Retype all of the data without changing a single word.

### Dataset entries

---------------

Definition evaluate_model (tr : TrainingResult)
    (val : Dataset Input (Batch Input)) : M (gmap string Value) :=
  '(y_pred, y_true, metric_vals) ← evaluation_arrays tr val;
  r2 ← of_result (r2_score ar (ravel y_true) (ravel y_pred));
  let metrics := metrics_dict tr r2 metric_vals in
  _ ← log_correlation_scatterplot y_true y_pred;
  _ ← log_distribution_histogram y_true y_pred;
  mret (kmap (String.append "final/") metrics).

(** **** [train] *)

(** [gpu] tells whether [tf.config.list_physical_devices("GPU")] lists
    a device. *)
Definition train (allow_duplicate_runs allow_cpu gpu : bool)
    (oracle : nat -> Epoch) : M unit :=
  _ ← (if negb allow_cpu then
         if gpu then mret tt else raise AssertionError
       else mret tt);
  let '(train, val) :=
    load_data shuffle_order BATCH_SIZE load_train load_val in
  let model_run := load_model_run in
  _ ← emit (WandbInit allow_duplicate_runs);
  _ ← emit WandbLogCode;
  training_result ← train_model oracle model_run train val;
  _ ← emit WandbLogModel;
  summary ← evaluate_model training_result val;
  let summary := <["interrupted" := VBool (interrupted training_result)]> summary in
  _ ← emit (WandbSummaryUpdate summary);
  _ ← (if negb (interrupted training_result) then
         match summary !! "final/r2_score", summary !! "final/mae" with
         | Some r2, Some mae => emit (WandbAlert "Run Complete" r2 mae)
         | _, _ => raise KeyError
         end
       else mret tt);
  emit WandbFinish.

---------------

### Solution below
Definition evaluate_model (tr : TrainingResult)
    (val : Dataset Input (Batch Input)) : M (gmap string Value) :=
  '(y_pred, y_true, metric_vals) ← evaluation_arrays tr val;
  r2 ← of_result (r2_score ar (ravel y_true) (ravel y_pred));
  let metrics := metrics_dict tr r2 metric_vals in
  _ ← log_correlation_scatterplot y_true y_pred;
  _ ← log_distribution_histogram y_true y_pred;
  mret (kmap (String.append "final/") metrics).

(** **** [train] *)

(** [gpu] tells whether [tf.config.list_physical_devices("GPU")] lists
    a device. *)
Definition train (allow_duplicate_runs allow_cpu gpu : bool)
    (oracle : nat -> Epoch) : M unit :=
  _ ← (if negb allow_cpu then
         if gpu then mret tt else raise AssertionError
       else mret tt);
  let '(train, val) :=
    load_data shuffle_order BATCH_SIZE load_train load_val in
  let model_run := load_model_run in
  _ ← emit (WandbInit allow_duplicate_runs);
  _ ← emit WandbLogCode;
  training_result ← train_model oracle model_run train val;
  _ ← emit WandbLogModel;
  summary ← evaluate_model training_result val;
  let summary := <["interrupted" := VBool (interrupted training_result)]> summary in
  _ ← emit (WandbSummaryUpdate summary);
  _ ← (if negb (interrupted training_result) then
         match summary !! "final/r2_score", summary !! "final/mae" with
         | Some r2, Some mae => emit (WandbAlert "Run Complete" r2 mae)
         | _, _ => raise KeyError
         end
       else mret tt);
  emit WandbFinish.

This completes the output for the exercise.